START The data
(* ===== verification/LogDB.v ===== *)
(** * Interfaces of the Raft core

    [GoRuntime] is what the Go runtime and the random source leave open: the
    order in which a [range] over a map visits its keys, the numbers drawn by
    [random.LockGuardedRand], and the capacity [append] gives a slice it has to
    grow.  Each is an oracle indexed by the number of choices made so far, so a
    theorem about every [GoRuntime] covers every run.

    [ILogDB] is the interface of [raft/internal/raft/logentry.go] through which
    the Raft core reads its persisted log; [ILogDBSpec] states what the core
    relies on. *)
From S2P Require Import Prelude Raftpb.

Class GoRuntime : Type := {
  go_range : nat -> list Z -> list Z;
  go_range_perm : forall n l, go_range n l ≡ₚ l;
  go_rand : nat -> Z;
  go_rand_u64 : forall n, is_u64 (go_rand n);
  go_growslice : Z -> Z -> Z;
  go_growslice_ge : forall c n, n <= go_growslice c n
}.

(** A runtime that visits keys in order, draws zeros and grows slices to the
    exact length. *)
#[refine, global] Instance plainRuntime : GoRuntime | 100 := {|
  go_range := fun _ l => l;
  go_rand := fun _ => 0;
  go_growslice := fun _ n => n
|}.
Proof. all: auto; intros; lia64. Defined.

Class ILogDB (DB : Type) : Type := {
  GetRange : DB -> Z * Z;
  SetRange : Z -> Z -> M DB unit;
  NodeState : DB -> pb.State * pb.Membership;
  SetState : pb.State -> M DB unit;
  CreateSnapshot : pb.Snapshot -> M DB unit;
  ApplySnapshot : pb.Snapshot -> M DB unit;
  Term : DB -> Z -> result Z;
  Entries : DB -> Z -> Z -> Z -> result (list pb.Entry);
  Snapshot : DB -> pb.Snapshot;
  Compact : Z -> M DB unit;
  Append : list pb.Entry -> M DB unit
}.

(** What the core relies on when it reads the persisted log: a well-formed
    database holds an entry for every index of its range and the term of the
    index just before it; [Term] reads those terms and [Entries] returns a
    non-empty prefix of the requested entries. *)
Class ILogDBSpec (DB : Type) `{ILogDB DB} : Type := {
  db_wf : DB -> Prop;
  db_entry : DB -> Z -> option pb.Entry;
  db_term : DB -> Z -> Z;
  db_range_ok d : db_wf d ->
    1 <= (GetRange d).1 <= (GetRange d).2 + 1 /\ (GetRange d).2 + 1 < W64;
  db_entry_ok d i : db_wf d -> (GetRange d).1 <= i <= (GetRange d).2 ->
    exists e, db_entry d i = Some e /\ pb.e_Index e = i /\ db_term d i = pb.e_Term e;
  db_term_ok d i : db_wf d -> (GetRange d).1 - 1 <= i <= (GetRange d).2 ->
    Term d i = OK (db_term d i);
  db_entries_ok d low high mx : db_wf d ->
    (GetRange d).1 <= low < high -> high <= (GetRange d).2 + 1 -> 0 <= mx ->
    exists es, Entries d low high mx = OK es /\ 0 < len es <= high - low /\
      forall k, 0 <= k < len es -> nthZ es k = db_entry d (low + k)
}.
Lemma codes_u64 tag set v m :
  tagged tag 0 (varintField u64 set) -> is_u64 v ->
  codes checked fields (putVarint tag v) (len tag + sovRaft v) m (set v m).
Proof. intros Ht Hv. by apply (codes_varint tag u64); [..|apply fits_u64]. Qed.

Lemma codes_u32 tag set v m :
  tagged tag 0 (varintField u32 set) -> 0 <= v < 2 ^ 32 ->
  codes checked fields (putVarint tag v) (len tag + sovRaft v) m (set v m).
Proof. intros Ht Hv. apply (codes_varint tag u32); [done|lia|by apply fits_u32]. Qed.

Lemma codes_i32 tag set v m :
  tagged tag 0 (varintField i32 set) -> 0 <= v < 2 ^ 31 ->
  codes checked fields (putVarint tag (u64 v)) (len tag + sovRaft (u64 v)) m (set v m).
Proof.
  intros Ht Hv. assert (u64 v = v) as -> by (apply Z.mod_small; lia).
  apply (codes_varint tag i32); [done|lia|by apply fits_i32].
Qed.

Lemma codes_bool tag set b m :
  tagged tag 0 (boolField set) -> codes checked fields (putBool tag b) (len tag + 1) m (set b m).
Proof. intros Ht. eapply codes_tagged; [done|lia|apply payload_bool]. Qed.

Lemma codes_bytes tag ck set bs m :
  tagged tag 2 (bytesField ck set) -> len bs < 2 ^ 63 ->
  codes checked fields (putBytes tag bs) (sizeBytes (len tag) bs) m (set bs m).
Proof.
  intros Ht Hl. pose proof (len_nonneg bs). pose proof (sovRaft_nonneg (len bs)).
  unfold sizeBytes. eapply codes_eq; [eapply codes_tagged; [done| |]|..].
  2: by apply (payload_block ck bs); [|apply writes_copyBytes].
  - lia.
  - lia.
  - done.
Qed.

(** A slice is written unless it is empty. *)
Lemma codes_bytes_opt tag ck set bs m :
  tagged tag 2 (bytesField ck set) -> len bs < 2 ^ 63 -> set [] m = m ->
  codes checked fields (when (negb (len bs =? 0)) (putBytes tag bs))
    (if negb (len bs =? 0) then sizeBytes (len tag) bs else 0) m (set bs m).
Proof.
  intros Ht Hl Hs. destruct (Z.eqb_spec (len bs) 0) as [Hz|Hz]; simpl; [|by eapply codes_bytes].
  destruct bs; [|rewrite len_cons in Hz; pose proof (len_nonneg bs); lia].
  rewrite Hs. apply codes_skip.
Qed.

Lemma codes_string tag ck set s m :
  tagged tag 2 (stringField ck set) -> slen s < 2 ^ 63 ->
  codes checked fields (putString tag s) (sizeString (len tag) s) m (set s m).
Proof.
  intros Ht Hl. unfold slen in Hl. pose proof (len_nonneg (String.list_byte_of_string s)).
  pose proof (sovRaft_nonneg (slen s)). unfold sizeString, slen in *.
  eapply codes_eq; [eapply codes_tagged; [done| |by apply (payload_string ck)]|..]; unfold slen.
  - lia.
  - lia.
  - done.
Qed.

Lemma codes_msg {B} tag ck (dec : B -> bytes -> result B) sub set c n b m :
  tagged tag 2 (msgField ck dec sub set) -> 0 <= n < 2 ^ 63 ->
  writes c n (fun bs => len bs < 2 ^ 63 -> dec (sub m) bs = OK b) ->
  codes checked fields (putMsg tag n c) (sizeMsg (len tag) n) m (set b m).
Proof.
  intros Ht Hn Hc. pose proof (sovRaft_nonneg n). unfold sizeMsg.
  eapply codes_eq; [eapply codes_tagged; [done| |by apply (payload_msg ck dec sub)]|..].
  - lia.
  - lia.
  - done.
Qed.

(** What [codes] says of [Marshal] and [Unmarshal]. *)
Lemma codes_unmarshal c n m m' :
  codes checked fields c n m m' ->
  writes c n (fun bs => len bs < 2 ^ 63 -> unmarshal checked fields m bs = OK m').
Proof.
  intros [_ Hc]. eapply writes_weaken; [exact Hc|]. intros bs Hr Hl. by apply unmarshal_reads.
Qed.

Lemma codes_marshal c n m m' :
  codes checked fields c n m m' -> n < 2 ^ 63 ->
  exists bs, runMarshal n c = OK bs /\ unmarshal checked fields m bs = OK m'.
Proof.
  intros Hc Hn. pose proof (codes_unmarshal _ _ _ _ Hc) as Hw.
  destruct (Hw (mkW [] n 0)) as (bs & k & E & L & HP); [simpl; lia|].
  exists bs. unfold runMarshal. rewrite E. split; [done|]. apply HP. lia.
Qed.

(** *** Repeated fields *)

Lemma fold_append {X} (get : A -> list X) (set : list X -> A -> A) xs m :
  (forall v m, get (set v m) = v) -> (forall v w m, set v (set w m) = set v m) ->
  (forall m, set (get m) m = m) ->
  fold_left (fun m x => set (get m ++ [x]) m) xs m = set (get m ++ xs) m.
Proof.
  intros Hgs Hss Hsg. revert m. induction xs as [|x xs IH]; intros m; simpl.
  - by rewrite app_nil_r, Hsg.
  - by rewrite IH, Hgs, Hss, <- app_assoc.
Qed.

End fields.

(** *** Map fields *)

Lemma foldr_add_perm {X} (f : X -> Z) xs ys :
  xs ≡ₚ ys -> foldr (fun x n => f x + n) 0 xs = foldr (fun x n => f x + n) 0 ys.
Proof. induction 1; simpl; lia. Qed.

Lemma writes_stringValue v :
  slen v < 2 ^ 63 ->
  writes (encodeVarintRaft (slen v) ;; copyBytes (String.list_byte_of_string v))
    (slen v + sovRaft (slen v)) (fun bs => takes stringValue bs EmptyString v).
Proof.
  intros Hl. unfold slen in *. set (bs := String.list_byte_of_string v) in *.
  pose proof (len_nonneg bs). rewrite Z.add_comm.
  eapply writes_weaken; [apply writes_app; [apply writes_varint; lia|apply writes_copyBytes]|].
  intros b <- data i rest Hd Hat. unfold stringValue, mbind, M_bind.
  rewrite (takes_block true bs data i rest) by done. unfold ret, bs.
  by rewrite String.string_of_list_byte_of_string.
Qed.

Lemma writes_boolValue (b : bool) :
  writes (putByte (if b then 1 else 0)) 1 (fun bs => takes boolValue bs false b).
Proof.
  eapply writes_weaken; [apply (payload_bool (fun b _ => b) b false)|].
  intros bs Ht data i rest Hd Hat. exact (Ht data i rest Hd Hat).
Qed.

(** Inserting the entries of a map in any order rebuilds it. *)
Lemma fold_insert_all {V} (mp : gmap Z V) ks d :
  ks ≡ₚ (map_to_list mp).*1 ->
  fold_left (fun a k => <[k := default d (mp !! k)]> a) ks ∅ = mp.
Proof.
  intros Hks. assert (forall k, k ∈ ks <-> is_Some (mp !! k)) as Hk.
  { intros k. rewrite Hks, list_elem_of_fmap. split.
    - intros ([k' v] & -> & Hin%elem_of_map_to_list). by eexists.
    - intros [v Hv%elem_of_map_to_list]. by exists (k, v). }
  apply map_eq. intros k.
  assert (forall l (m0 : gmap Z V),
    fold_left (fun a k => <[k := default d (mp !! k)]> a) l m0 !! k =
    if decide (k ∈ l) then Some (default d (mp !! k)) else m0 !! k) as Hl.
  { induction l as [|x l IH]; intros m0; simpl; [done|]. rewrite IH.
    destruct (decide (k ∈ l)); [by rewrite decide_True by set_solver|].
    destruct (decide (k = x)) as [->|Hne].
    - rewrite decide_True by set_solver. by rewrite lookup_insert_eq.
    - rewrite decide_False by set_solver. by rewrite lookup_insert_ne by done. }
  rewrite Hl. case_decide as Hd.
  - apply Hk in Hd as [v ->]. done.
  - rewrite lookup_empty. destruct (mp !! k) eqn:Hm; [|done]. destruct Hd. apply Hk. by eexists.
Qed.

Section maps.
Context `{GoRuntime} {A : Type} {checked : bool} {fields : Z -> option (Z -> A -> reader A)}.
Implicit Types (m : A).

Lemma codes_keysOf {V} (mp : gmap Z V) f n m m' :
  (forall ks, ks ≡ₚ (map_to_list mp).*1 -> codes checked fields (f ks) n m m') ->
  codes checked fields (ks ← keysOf mp; f ks) n m m'.
Proof.
  intros Hf. split; [by apply (Hf (map_to_list mp).*1)|]. intros [out room k] Hs.
  unfold keysOf, mbind, M_bind. simpl in *.
  destruct (proj2 (Hf (go_range k (map_to_list mp).*1) (go_range_perm _ _))
    (mkW out room (S k)) Hs) as (bs & k' & ?). by exists bs, k'.
Qed.

(** A map of the message, read with [get] and replaced with [set]. *)
Record lens {X} (get : A -> X) (set : X -> A -> A) : Prop := {
  lens_get : forall v m, get (set v m) = v;
  lens_set : forall v w m, set v (set w m) = set v m;
  lens_id : forall m, set (get m) m = m
}.

Lemma fold_lens {V} (get : A -> gmap Z V) set (g : Z -> V) ks m :
  lens get set ->
  fold_left (fun m k => set (<[k := g k]> (get m)) m) ks m =
  set (fold_left (fun a k => <[k := g k]> a) ks (get m)) m.
Proof.
  intros Hl. revert m. induction ks as [|k ks IH]; intros m; simpl.
  - by rewrite (lens_id _ _ Hl).
  - by rewrite IH, (lens_get _ _ Hl), (lens_set _ _ Hl).
Qed.

(** The entries of a map, each encoded with its key and value. *)
Lemma codes_map {V} tag (zero : V) readV get set (mp : gmap Z V) (size : Z -> Z)
    (c : Z -> V -> M wstate unit) m :
  tagged (fields := fields) tag 2 (mapField zero readV get set) -> lens get set -> get m = ∅ ->
  (forall k m, k ∈ (map_to_list mp).*1 ->
    codes checked fields (c k (default zero (mp !! k))) (size k) m
      (set (<[k := default zero (mp !! k)]> (get m)) m)) ->
  codes checked fields
    (when (negb (Z.of_nat (base.size mp) =? 0))
       (ks ← keysOf mp; forM_ ks (fun k => let v := default zero (mp !! k) in c k v)))
    (foldr (fun k n => size k + n) 0 (map_to_list mp).*1) m (set mp m).
Proof.
  intros Ht Hl Hm Hc. destruct (Z.eqb_spec (Z.of_nat (base.size mp)) 0) as [Hz|_]; simpl.
  - assert (mp = ∅) as -> by (apply map_size_empty_inv; lia).
    rewrite map_to_list_empty, <- Hm, (lens_id _ _ Hl). apply codes_skip.
  - apply codes_keysOf. intros ks Hks. rewrite <- (foldr_add_perm size ks) by done.
    eapply codes_eq; [apply codes_forM with (n := size)
      (g := fun m k => set (<[k := default zero (mp !! k)]> (get m)) m)|done|].
    + intros k m1 Hk. apply Hc. by rewrite <- Hks.
    + rewrite (fold_lens get set (fun k => default zero (mp !! k))), Hm by done.
      by rewrite fold_insert_all.
Qed.

Lemma sov_pos v : 0 <= v < W64 -> 1 <= sovRaft v <= 10.
Proof.
  intros Hv. rewrite sovRaft_spec by done. unfold varint.
  destruct (varintBytes_exact 10 v) as (Hn & _); [lia|simpl; lia|]. unfold len. lia.
Qed.

Lemma codes_mapString tag get set (mp : gmap Z string) m :
  tagged (fields := fields) tag 2 (mapField EmptyString stringValue get set) -> len tag = 1 ->
  lens get set -> get m = ∅ ->
  map_Forall (fun k v => is_u64 k /\ slen v < 2 ^ 62) mp ->
  codes checked fields (putMapString tag mp) (sizeMapString mp) m (set mp m).
Proof.
  intros Ht Ht1 Hl Hm Hmp. unfold putMapString, sizeMapString.
  apply (codes_map tag EmptyString stringValue get set mp
    (fun k => mapSizeString k (default EmptyString (mp !! k)) + 1
              + sovRaft (mapSizeString k (default EmptyString (mp !! k))))
    (fun k v => putMsg tag (mapSizeString k v) (putVarint [0x8] k ;; putString [0x12] v)));
    [done..|].
  intros k m1 Hk. apply list_elem_of_fmap in Hk as ([k' v] & -> & Hin%elem_of_map_to_list).
  destruct (Hmp k' v Hin) as [Hk' Hv]. simpl. rewrite Hin. simpl.
  pose proof (sov_pos k' Hk'). pose proof (len_nonneg (String.list_byte_of_string v)) as Hv0.
  fold (slen v) in Hv0. pose proof (sov_pos (slen v)) as Hsv.
  assert (0 <= slen v < W64) as Hsl by lia. specialize (Hsv Hsl).
  pose proof (sov_pos (mapSizeString k' v)) as Hsm. unfold mapSizeString in *.
  eapply codes_eq; [eapply codes_tagged; [exact Ht| |]| |done]; cycle 1.
  - apply (payload_map EmptyString v stringValue get set 0x12) with (n := slen v + sovRaft (slen v));
      [lia|done|lia|done|lia|lia|]. apply writes_stringValue. lia.
  - rewrite Ht1. lia.
  - lia.
Qed.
END The data
§ **Aim of the task**: Write down only the number of lines that contain the string "Prop" in the listing.

§ **Written reply**: 2